I am an Arab-American
I am an Arab-American…and I am a peace lover. That is how I announce my origin if I am asked. If I am not asked, it stays hidden, deep within my aching soul.
When I heard about the London bombings, I immediately fell in grief for all the people who lost their lives and their loved ones. Loss of life always makes me disregard my own feelings of shame. However, when I think of the millions of Arabs and Muslims who chose to live in countries offering freedom, a second wave of anguish and sorrow strikes. Sorrow because we have to wake up every day and try to prove to the world that we are not terrorists. That most of us have passions and desires not too different from anyone else’s. That most of us would not harm another human being even if our own life depended on it. That, despite the war in Iraq and the chaos that has ensued, most of us are still peaceful and discerning people. Even though some of us may feel conflicted about the war in Iraq, we condemn the London bombings along with 9/11, the insurgency attacks and any other terrorist act committed by an Arab, a Muslim, a McVeigh, or a Rudolph.

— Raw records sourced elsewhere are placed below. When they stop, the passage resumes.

(** * FinWell: analysis-and-decision pipeline

    Shallow embedding of the scoring code of
    [agents/analysis_agent.py], [agents/risk_agent.py] and
    [tools/technical_analysis.py].

    Numbers.  Python [int] scores are [Z].  Python [float]s are read in
    two ways.  The universally quantified results are stated over exact
    rationals [Q] (no rounding).  The recommendation synthesizer, which
    is plain Python arithmetic with no numpy in between, is written once
    over a small arithmetic interface and is also run over IEEE-754
    binary64 ([spec_float] with 53 bits of precision), so that concrete
    scenarios can be evaluated bit for bit. *)

From Stdlib Require Import ZArith QArith Qabs Qminmax Qround Lqa Sorted Lia List String Ascii Bool.
From Stdlib Require Import SpecFloat.
From stdpp Require Import gmap strings list fin_maps.
Import ListNotations.

Local Open Scope Z_scope.
Local Open Scope Q_scope.

(** ** Exceptions and results *)

(** The built-in exceptions the modelled code can raise. *)
Inductive exn : Type :=
| TypeError | AttributeError | UnboundLocalError
| ZeroDivisionError | ValueError | IndexError.

(** A Python call either returns or raises. *)
Inductive result (A : Type) : Type :=
| Ok (a : A)
| Raise (e : exn).
Arguments Ok {A} a.
Arguments Raise {A} e.

#[global] Instance result_bind : MBind result := fun A B k r =>
  match r with
  | Ok a => k a
  | Raise e => Raise e
  end.

(** ** Arithmetic interface *)

(** The operations of Python numbers the synthesizer uses.  [lit n d] is
    the decimal literal [n/d]; [ltb] and [leb] are [<] and [<=]. *)
Class Arith (F : Type) : Type := {
  of_Z : Z -> F;
  lit : Z -> positive -> F;
  add : F -> F -> F;
  sub : F -> F -> F;
  mul : F -> F -> F;
  div : F -> F -> F;
  ltb : F -> F -> bool;
  leb : F -> F -> bool
}.

Definition Qltb (x y : Q) : bool := negb (Qle_bool y x).

(** Exact rational arithmetic. *)
#[global] Instance Q_arith : Arith Q := {
  of_Z := fun z => z # 1;
  lit := Qmake;
  add := Qplus;
  sub := Qminus;
  mul := Qmult;
  div := Qdiv;
  ltb := Qltb;
  leb := Qle_bool
}.

(** IEEE-754 binary64, round to nearest even: the format of a Python
    [float].  A decimal literal is the correctly rounded quotient of two
    exactly representable integers. *)
Definition b64_of_Z (z : Z) : spec_float := binary_normalize 53 1024 z 0 false.

#[global] Instance b64_arith : Arith spec_float := {
  of_Z := b64_of_Z;
  lit := fun n d => SFdiv 53 1024 (b64_of_Z n) (b64_of_Z (Zpos d));
  add := SFadd 53 1024;
  sub := SFsub 53 1024;
  mul := SFmul 53 1024;
  div := SFdiv 53 1024;
  ltb := SFltb;
  leb := SFleb
}.

(** ** Python built-ins *)

Section Builtins.
Context {F : Type} `{Arith F}.

(** [max(a, b)]: the first argument unless the second is greater. *)
Definition py_max (a b : F) : F := if ltb a b then b else a.

(** [min(a, b)]: the first argument unless the second is smaller. *)
Definition py_min (a b : F) : F := if ltb b a then b else a.

(** [sum(xs)]: left to right, starting from the integer 0.  (From
    CPython 3.12 on, [sum] compensates the rounding errors of float
    additions; on two summands, and over [Q], that is the same.) *)
Definition py_sum (xs : list F) : F := fold_left add xs (of_Z 0).

End Builtins.

(** ** numpy and pandas floats *)

(** A float64 as numpy and pandas see it: a finite value (here an exact
    rational), an infinity or NaN.  Zero carries no sign, and a zero
    divisor is read as +0.  The one zero that pandas can produce with a
    minus sign is the average loss of [calculate_rsi]; there both signs
    end in the same RSI. *)
Inductive fval : Type := Fin (q : Q) | PInf | NInf | NaN.

Definition np_neg (x : fval) : fval :=
  match x with
  | Fin a => Fin (- a)
  | PInf => NInf
  | NInf => PInf
  | NaN => NaN
  end.

Definition np_add (x y : fval) : fval :=
  match x, y with
  | NaN, _ | _, NaN => NaN
  | Fin a, Fin b => Fin (a + b)
  | PInf, NInf | NInf, PInf => NaN
  | PInf, _ | _, PInf => PInf
  | NInf, _ | _, NInf => NInf
  end.

Definition np_sub (x y : fval) : fval := np_add x (np_neg y).

Definition np_mul (x y : fval) : fval :=
  match x, y with
  | NaN, _ | _, NaN => NaN
  | Fin a, Fin b => Fin (a * b)
  | Fin a, PInf | PInf, Fin a =>
      if Qeq_bool a 0 then NaN else if Qltb a 0 then NInf else PInf
  | Fin a, NInf | NInf, Fin a =>
      if Qeq_bool a 0 then NaN else if Qltb a 0 then PInf else NInf
  | PInf, PInf | NInf, NInf => PInf
  | PInf, NInf | NInf, PInf => NInf
  end.

(** Division as numpy does it: no exception, [x/0] is an infinity and
    [0/0] is NaN. *)
Definition np_div (x y : fval) : fval :=
  match x, y with
  | NaN, _ | _, NaN => NaN
  | Fin a, Fin b =>
      if Qeq_bool b 0
      then if Qeq_bool a 0 then NaN else if Qltb a 0 then NInf else PInf
      else Fin (a / b)
  | Fin _, (PInf | NInf) => Fin 0
  | PInf, Fin b => if Qltb b 0 then NInf else PInf
  | NInf, Fin b => if Qltb b 0 then PInf else NInf
  | (PInf | NInf), (PInf | NInf) => NaN
  end.

(** [x < y]; false as soon as one side is NaN. *)
Definition f_ltb (x y : fval) : bool :=
  match x, y with
  | NaN, _ | _, NaN => false
  | Fin a, Fin b => Qltb a b
  | NInf, (Fin _ | PInf) => true
  | Fin _, PInf => true
  | _, _ => false
  end.

(** [x <= y]; false as soon as one side is NaN. *)
Definition f_leb (x y : fval) : bool :=
  match x, y with
  | NaN, _ | _, NaN => false
  | Fin a, Fin b => Qle_bool a b
  | NInf, _ | _, PInf => true
  | _, _ => false
  end.

Definition f_abs (x : fval) : fval :=
  match x with
  | Fin a => Fin (Qabs a)
  | PInf | NInf => PInf
  | NaN => NaN
  end.

Definition is_nan (x : fval) : bool :=
  match x with NaN => true | _ => false end.

(** A pandas float64 Series, oldest value first. *)
Definition Series : Type := list fval.

(** [s.iloc[-1]] *)
Definition iloc_last {A : Type} (s : list A) : result A :=
  match last s with
  | Some x => Ok x
  | None => Raise IndexError
  end.

(** [s.tail(n)] *)
Definition tail {A : Type} (n : nat) (s : list A) : list A :=
  drop (length s - n) s.

(** The non-empty prefixes of a series, shortest first: the windows an
    expanding computation sees. *)
Fixpoint prefixes {A : Type} (s : list A) : list (list A) :=
  match s with
  | [] => []
  | x :: s' => [x] :: map (cons x) (prefixes s')
  end.

Definition series_sum (s : Series) : fval := fold_left np_add s (Fin 0).

Definition series_mean (s : Series) : fval :=
  np_div (series_sum s) (Fin (inject_Z (Z.of_nat (length s)))).

(** [s.rolling(window=w)] followed by an aggregate: NaN until the
    window holds [w] observations, none of them NaN. *)
Definition rolling (w : nat) (agg : Series -> fval) (s : Series) : Series :=
  map (fun p =>
         if (w <=? length p)%nat && negb (existsb is_nan (tail w p))
         then agg (tail w p) else NaN)
      (prefixes s).

(** [s.diff()] *)
Definition diff (s : Series) : Series :=
  match s with
  | [] => []
  | _ :: s' => NaN :: zip_with (fun prev cur => np_sub cur prev) s s'
  end.

(** [s.pct_change()] *)
Definition pct_change (s : Series) : Series :=
  match s with
  | [] => []
  | _ :: s' =>
      NaN :: zip_with (fun prev cur => np_sub (np_div cur prev) (Fin 1)) s s'
  end.

(** [s.where(cond, other)] *)
Definition series_where (cond : fval -> bool) (other : fval) (s : Series)
  : Series :=
  map (fun x => if cond x then x else other) s.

I have lived in the United States for half of my life, 20 years to be exact. I have completely embraced what this country has to offer from free elections to the fact that I can choose my own destiny. I am raising my three children and hoping they regard the freedom they have been born into, and that they would appreciate principles such as self-fulfillment, dreams, and making them come true. I tell all of my friends and acquaintances how appreciative I am of the freedom I have been given. I still have to work hard, but hard work coupled with honesty is justifiably rewarded.

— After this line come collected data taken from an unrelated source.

(** X14.  Register any sequence of nodes with a cluster.  Afterwards
    [GetNode id] returns the node the cluster already held under the id,
    else the first node of the sequence that carries it (a later
    registration under a taken id never replaces it), and fails with
    "node not found" when neither exists.  Whether the registration events
    could be published plays no part. *)
Theorem GetNode_returns_first_registered {W : Type} (c : Cluster W)
    (ns : list (Node W)) (w : W) (id : string) :
  GetNode (fst (RegisterNode_all c ns w)) id =
    match nodes c !! id with
    | Some n => inl n
    | None =>
        match first_with_id id ns with
        | Some n => inl n
        | None => inr (ErrorString ("node not found: " +:+ id))
        end
    end.
Proof.
  unfold GetNode. rewrite RegisterNode_all_lookup.
  destruct (nodes c !! id); [reflexivity|].
  destruct (first_with_id id ns); reflexivity.
Qed.

(** X15.  [RegisterNode] under an id the cluster already holds fails with
    "node already registered", publishes nothing and leaves the cluster as
    it is.  Under a free id the node is stored, and what the call returns
    is the outcome of publishing the event: when publishing fails the call
    reports an error although the node is registered. *)
Theorem RegisterNode_outcomes {W : Type} (c : Cluster W) (node : Node W) (w : W) :
  match nodes c !! ID (config node) with
  | Some _ =>
      RegisterNode c node w =
        (Some (ErrorString ("node already registered: " +:+ ID (config node))), c, w)
  | None =>
      GetNode (snd (fst (RegisterNode c node w))) (ID (config node)) = inl node /\
      (forall id, id <> ID (config node) ->
         GetNode (snd (fst (RegisterNode c node w))) id = GetNode c id) /\
      fst (fst (RegisterNode c node w)) =
        fst (PublishEvent (cluster_client c) "node_registered"
               ("Node " +:+ ID (config node) +:+ " registered with cluster")
               [("node_id", ID (config node)); ("address", Address (config node))] w)
  end.
Proof.
  pose proof (RegisterNode_nodes c node w) as Hn.
  unfold RegisterNode in *.
  destruct (nodes c !! ID (config node)) as [old|] eqn:Hold; [reflexivity|].
  destruct (PublishEvent _ _ _ _ _) as [err w1]. simpl in *.
  unfold GetNode. simpl. split; [rewrite lookup_insert_eq; reflexivity|].
  split; [|reflexivity].
  intros id Hid. rewrite lookup_insert_ne by congruence. reflexivity.
Qed.

(** ** Health of nodes *)

Import HeartbeatSpec.

Lemma GetHealthyNodes_filter {W : Type} (visited : list (Node W)) :
  GetHealthyNodes visited = filter (fun n => status n = StatusHealthy) visited.
Proof.
  unfold GetHealthyNodes.
  induction visited as [|node visited IH] using rev_ind; [reflexivity|].
  rewrite foldl_app, filter_app. simpl. rewrite IH.
  rewrite filter_cons, filter_nil.
  case_bool_decide; case_decide; try contradiction;
    [reflexivity | rewrite app_nil_r; reflexivity].
Qed.

Lemma consider_foldl_healthy {W : Type} req (visited : list (Node W)) :
  match fst (foldl (consider req) (None, 1%float) visited) with
  | Some n =>
      n ∈ visited /\ status n = StatusHealthy /\
      nodeMatchesRequirements n req = true
  | None => True
  end.
Proof.
  induction visited as [|node visited IH] using rev_ind; [exact I|].
  rewrite foldl_app. simpl.
  set (best := foldl (consider req) (None, 1%float) visited) in *.
  assert (Hkeep : match fst best with
                  | Some n =>
                      n ∈ visited ++ [node] /\ status n = StatusHealthy /\
                      nodeMatchesRequirements n req = true
                  | None => True
                  end).
  { destruct (fst best); [|exact I].
    destruct IH as (Hin & Hs & Hm). split; [|split; assumption].
    apply elem_of_app. left. exact Hin. }
  unfold consider.
  case_bool_decide as Hst; simpl; [|exact Hkeep].
  destruct (nodeMatchesRequirements node req) eqn:Hm; simpl; [|exact Hkeep].
  destruct (PrimFloat.ltb (loadFactor node) (snd best)); simpl; [|exact Hkeep].
  split; [|split; assumption].
  apply elem_of_app. right. apply list_elem_of_singleton. reflexivity.
Qed.

Lemma findSuitableNode_healthy {W : Type} (visited : list (Node W)) req n :
  findSuitableNode visited req = Some n ->
  n ∈ visited /\ status n = StatusHealthy /\ nodeMatchesRequirements n req = true.
Proof.
  unfold findSuitableNode. intros H.
  pose proof (consider_foldl_healthy req visited) as Hinv.
  rewrite H in Hinv. exact Hinv.
Qed.

(** X16.  Whatever the order of the walk and whatever the loads and
    capacities of the nodes, the node [findSuitableNode] returns is one of
    those [GetHealthyNodes] lists for the same walk, and it passes
    [nodeMatchesRequirements]: a node that is Unknown, Overloaded or
    Unhealthy is never selected. *)
Theorem findSuitableNode_among_healthy {W : Type} (visited : list (Node W))
    (req : Types.TaskRequirements) (n : Node W) :
  findSuitableNode visited req = Some n ->
  n ∈ GetHealthyNodes visited /\
  status n = StatusHealthy /\
  nodeMatchesRequirements n req = true.
Proof.
  intros H. apply findSuitableNode_healthy in H as (Hin & Hs & Hm).
  split; [|split; assumption].
  rewrite GetHealthyNodes_filter. apply list_elem_of_filter. split; assumption.
Qed.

As with most Arab-Americans, I am well aware of what life in America grants. But we live day in and day out trying to balance our own feelings of identity against the image that is perceived of us. After 9/11, I continued to let people know my origin, but my declaration was always combined with a justification or a joke.
I am having a serious identity crisis. I encounter prejidice as an Arab-American in the United Sates, but when I visit Syria, I struggle with repugnance as an American-Arab. Albeit, I have an ingrained pride in my roots. Arabs, like the Greeks and the Romans, were at one point in history the epicenter of civilization. At the same time, I try to understand where things went wrong. You could blame the Ottoman Empire, World Wars one and two, or the cacophony of events that followed. A plethora of reasons for the division of the Arab world in the middle of the 20th century come to mind. However, the fact we have to endure as Arabs willing to live peacefully and coexist is this: We can only blame ourselves.

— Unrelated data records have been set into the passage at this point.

Lemma build_terms_facets alias l :
  NoDup (map fst l) ->
  _build_search_kwargs_facets alias (Some (facets_of l)) None None
  = Ok (("aggs", terms_clauses alias l), Some (facets_of (stripped l))).
Proof.
  intro ND. unfold _build_search_kwargs_facets.
  change (rfold _ (facets_of l) ([], facets_of l))
    with (rfold (terms_step alias) (facets_of l)
            (terms_clauses alias [],
             (facets_of (stripped []) ++ facets_of l)%list)).
  rewrite (terms_loop alias l [] ND). reflexivity.
Qed.

End TermsLoop.

(** X5. Terms facets with distinct names, each with a dictionary of
    options, always compile: the aggregations hold one clause per facet,
    in the order of the facets. The call takes the options "order",
    "global_scope" and "facet_filter" out of the caller's facets, so that
    compiling the same facets a second time gives, for every facet, a
    clause without ordering metadata, global scope and facet filter, and
    leaves the facets as they then are. *)
Theorem terms_facets_compile_once :
  forall (H : Haystack) (alias : string) (l : list (string * pydict)),
    NoDup (map fst l) ->
    Forall (fun facet => NoDup (map fst (snd facet))) l ->
    _build_search_kwargs_facets alias (Some (facets_of l)) None None
    = Ok (("aggs", terms_clauses alias l), Some (facets_of (stripped l)))
    /\ map fst (terms_clauses alias l) = map fst l
    /\ exists again,
         _build_search_kwargs_facets alias (Some (facets_of (stripped l)))
           None None
         = Ok (("aggs", again), Some (facets_of (stripped l)))
         /\ forall name options,
              In (name, options) l ->
              dict_get again name
              = Some (PDict [
                  ("meta", PDict [("_type", PStr "terms")]);
                  ("terms", PDict (dict_update
                     [("field", PStr (get_facet_fieldname alias name))]
                     (strip options)))]).
Proof.
  intros H alias l ND OD.
  split; [now apply build_terms_facets|].
  split; [apply terms_clauses_keys|].
  assert (SS : stripped (stripped l) = stripped l).
  { clear ND. induction l as [|[n o] l IH]; [reflexivity|].
    inversion OD as [|x y O1 O2]; subst. cbn [stripped map].
    rewrite strip_strip by exact O1. f_equal. now apply IH. }
  exists (terms_clauses alias (stripped l)). split.
  - rewrite build_terms_facets by now rewrite stripped_keys.
    now rewrite SS.
  - intros name options I.
    rewrite <- terms_clause_strip
      by (rewrite Forall_forall in OD; exact (OD _ I)).
    apply In_dict_get.
    + now rewrite terms_clauses_keys, stripped_keys.
    + unfold terms_clauses, stripped. rewrite map_map.
      apply in_map_iff. exists (name, options). now split.
Qed.

Lemma terms_facets_compile_once_witness :
  exists again,
    @_build_search_kwargs_facets Reference.haystack "default"
      (Some [("author", PDict [("size", PInt 10)])]) None None
    = Ok (("aggs", again), Some [("author", PDict [("size", PInt 10)])])
    /\ dict_get again "author"
       = Some (PDict [("meta", PDict [("_type", PStr "terms")]);
                      ("terms", PDict [("field", PStr "author_exact");
                                       ("size", PInt 10)])]).
Proof.
  destruct (terms_facets_compile_once Reference.haystack "default"
              [("author", [("order", PStr "reverse_count"); ("size", PInt 10)])])
    as (_ & _ & again & E & L).
  - repeat constructor; cbn; intuition discriminate.
  - repeat constructor; cbn; intuition discriminate.
  - exists again. split; [exact E|].
    apply (L "author" [("order", PStr "reverse_count"); ("size", PInt 10)]).
    now left.
Defined.

Section Tags.
Context {H : Haystack}.

Lemma dict_set_all_tagged d k v :
  all_tagged d -> tagged v -> all_tagged (dict_set d k v).
Proof.
  unfold all_tagged. intros A T.
  induction d as [|[k0 v0] d IH]; cbn.
  - constructor; [exact T | constructor].
  - inversion A as [|x l A0 A1]; subst.
    destruct (String.eqb k k0); constructor; auto.
Qed.

Lemma terms_clause_tagged alias name options :
  tagged (terms_clause alias name options).
Proof.
  unfold terms_clause, tagged.
  destruct (dict_get options "order");
    destruct (truthy _);
    destruct (dict_get (dict_del _ "global_scope") "facet_filter");
    eexists; exists "terms"; (split; [reflexivity|]);
    (split; [reflexivity | auto]).
Qed.

Lemma terms_facet_options_tagged alias name extra_options clause left :
  terms_facet_options alias name extra_options = Ok (clause, left) ->
  tagged clause.
Proof.
  destruct extra_options as [| | | | s |l|l|d|];
    try (rewrite terms_facet_options_dict; intros [= <- _];
         apply terms_clause_tagged);
    unfold terms_facet_options; cbn [py_in rbind]; try discriminate.
  - destruct (String.index 0 "order" s); cbn; discriminate.
  - destruct (existsb _ l); cbn; discriminate.
  - destruct (existsb _ l); cbn; discriminate.
Qed.

Lemma date_facet_options_tagged name value clause :
  date_facet_options name value = Ok clause -> tagged clause.
Proof.
  unfold date_facet_options.
  destruct (date_facet_interval value); cbn [rbind]; [|discriminate].
  destruct (py_get value "start_date" PNone); cbn [rbind]; [|discriminate].
  destruct (py_get value "end_date" PNone); cbn [rbind]; [|discriminate].
  intros [= <-]. eexists. exists "date_histogram".
  split; [reflexivity|]. split; [reflexivity | auto].
Qed.

Lemma query_facet_options_tagged value : tagged (query_facet_options value).
Proof.
  eexists. exists "query". split; [reflexivity|]. split; [reflexivity | auto].
Qed.

Lemma terms_loop_tagged alias items : forall result items' result' items'',
  rfold (terms_step alias) items (result, items') = Ok (result', items'') ->
  all_tagged result -> all_tagged result'.
Proof.
  induction items as [|[n eo] items IH]; intros r i r' i'; cbn [rfold].
  - now intros [= <- _].
  - unfold terms_step at 1.
    destruct (terms_facet_options alias n eo) as [[c l]|e] eqn:T;
      cbn [rbind]; [|discriminate].
    intros R A. eapply IH; [exact R|].
    apply dict_set_all_tagged; [exact A|].
    now apply terms_facet_options_tagged in T.
Qed.

Lemma date_loop_tagged items : forall result result',
  rfold date_step items result = Ok result' ->
  all_tagged result -> all_tagged result'.
Proof.
  induction items as [|[n v] items IH]; intros r r'; cbn [rfold].
  - now intros [= <-].
  - unfold date_step at 1.
    destruct (date_facet_options n v) as [c|e] eqn:D; cbn [rbind]; [|discriminate].
    intros R A. eapply IH; [exact R|].
    apply dict_set_all_tagged; [exact A|].
    now apply date_facet_options_tagged in D.
Qed.

Lemma query_loop_tagged items : forall result,
  all_tagged result -> all_tagged (fold_left query_step items result).
Proof.
  induction items as [|[n v] items IH]; intros r A; cbn [fold_left]; [exact A|].
  apply IH. unfold query_step. apply dict_set_all_tagged; [exact A|].
  apply query_facet_options_tagged.
Qed.

(** The three loops of the compiler, one after the other. *)
Lemma build_facets_loops alias facets date_facets query_facets aggs left :
  _build_search_kwargs_facets alias facets date_facets query_facets
  = Ok (("aggs", aggs), left) ->
  exists r1 r2,
    match facets with
    | Some items =>
        exists items',
          rfold (terms_step alias) items ([], items) = Ok (r1, items')
    | None => r1 = []
    end
    /\ match date_facets with
       | Some items => rfold date_step items r1 = Ok r2
       | None => r2 = r1
       end
    /\ aggs = match query_facets with
              | Some items => fold_left query_step items r2
              | None => r2
              end.
Proof.
  unfold _build_search_kwargs_facets. intro E.
  destruct facets as [items|].
  - change (rfold _ items ([], items))
      with (rfold (terms_step alias) items ([], items)) in E.
    destruct (rfold (terms_step alias) items ([], items)) as [[r1 i1]|e];
      cbn [rbind] in E; [|discriminate].
    destruct date_facets as [ds|].
    + change (rfold _ ds r1) with (rfold date_step ds r1) in E.
      destruct (rfold date_step ds r1) as [r2|e] eqn:D;
        cbn [rbind] in E; [|discriminate].
      injection E as <- _. exists r1, r2. split; [now exists i1|]. now split.
    + cbn [rbind] in E. injection E as <- _. exists r1, r1.
      split; [now exists i1|]. now split.
  - cbn [rbind] in E. destruct date_facets as [ds|].
    + change (rfold _ ds []) with (rfold date_step ds []) in E.
      destruct (rfold date_step ds []) as [r2|e] eqn:D;
        cbn [rbind] in E; [|discriminate].
      injection E as <- _. exists [], r2. now repeat split.
    + cbn [rbind] in E. injection E as <- _. exists [], []. now repeat split.
Qed.

Lemma build_facets_all_tagged alias facets date_facets query_facets aggs left :
  _build_search_kwargs_facets alias facets date_facets query_facets
  = Ok (("aggs", aggs), left) ->
  all_tagged aggs.
Proof.
  intro E. destruct (build_facets_loops _ _ _ _ _ _ E) as (r1 & r2 & T & D & A).
  subst aggs.
  assert (A1 : all_tagged r1).
  { destruct facets as [items|]; [|subst r1; constructor].
    destruct T as [items' T].
    eapply terms_loop_tagged; [exact T | constructor]. }
  assert (A2 : all_tagged r2).
  { destruct date_facets as [items|]; [|now subst r2].
    eapply date_loop_tagged; [exact D | exact A1]. }
  destruct query_facets as [items|]; [|exact A2].
  now apply query_loop_tagged.
Qed.

(** An entry that echoes the metadata of a tagged clause is not passed
    over by the decoder. *)
Lemma tagged_not_ignored clause info :
  tagged clause ->
  getitem info "meta" = getitem clause "meta" ->
  contribution_of info <> Ok Nothing.
Proof.
  intros (meta & tag & M & T & Cases) Echo. unfold contribution_of.
  rewrite Echo, M. cbn [rbind]. rewrite T. cbn [rbind].
  destruct Cases as [-> | [-> | ->]]; cbn [eq_str String.eqb Ascii.eqb Bool.eqb].
  - destruct (getitem info "buckets") as [b|]; cbn [rbind]; [|discriminate].
    destruct (py_iter b) as [l|]; cbn [rbind]; [|discriminate].
    destruct (rmap Decoder.terms_pair l) as [pairs|]; cbn [rbind]; [|discriminate].
    destruct (py_in "order" meta) as [[|]|]; cbn [rbind]; try discriminate.
    destruct (getitem meta "order") as [o|]; cbn [rbind]; [|discriminate].
    destruct (eq_str o "reverse_count"); [|discriminate].
    destruct (py_sorted _ pairs); cbn [rbind]; discriminate.
  - destruct (getitem info "buckets") as [b|]; cbn [rbind]; [|discriminate].
    destruct (py_iter b) as [l|]; cbn [rbind]; [|discriminate].
    destruct (rmap Decoder.date_pair l); cbn [rbind]; discriminate.
  - destruct (getitem info "doc_count"); cbn [rbind]; discriminate.
Qed.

Where is our Martin Luther King? Where is our Mahatma Gandhi? Or where is our Dalai Lama?
I pray for the people of London; I also pray for all of us. That one day we can look into each other’s faces and love instead of hate. That one day we can use non-violence to further peace instead of prevent war. That one day we can use inner peace to enhance our lives instead of save lives. And that one day we can focus on feeding the hungry instead of resolving the conflicts killing them..
I visited Damascus this past February. My father passed away after 88 years of living as large as any man I know. He was a prolific writer and poet writing more than 15 multi-volume books and encyclopedias about Arabic poetry and literature. He always spoke of peace and how it “can” be attainable. He said that people should focus on the beautiful things in life. Leave it to a poet to do just that. Being around Dad was like living in a fairy tale free of anything deceitful or ugly. Dad never had a problem with me adapting to this culture, although he did always say: “never forget your roots my son, it does not matter how tall and majestic a tree is, without roots; it will wither away and die.”
Dad: I will never forget my roots, and I will take it on as a mission in life to do my part in spreading peace on earth. Until all human beings respect and consider each other equal partners of this fragile planet, we will continue the suffering mostly inflicted upon innocent lives.
I will always be an Arab-American with a soul aching for peace.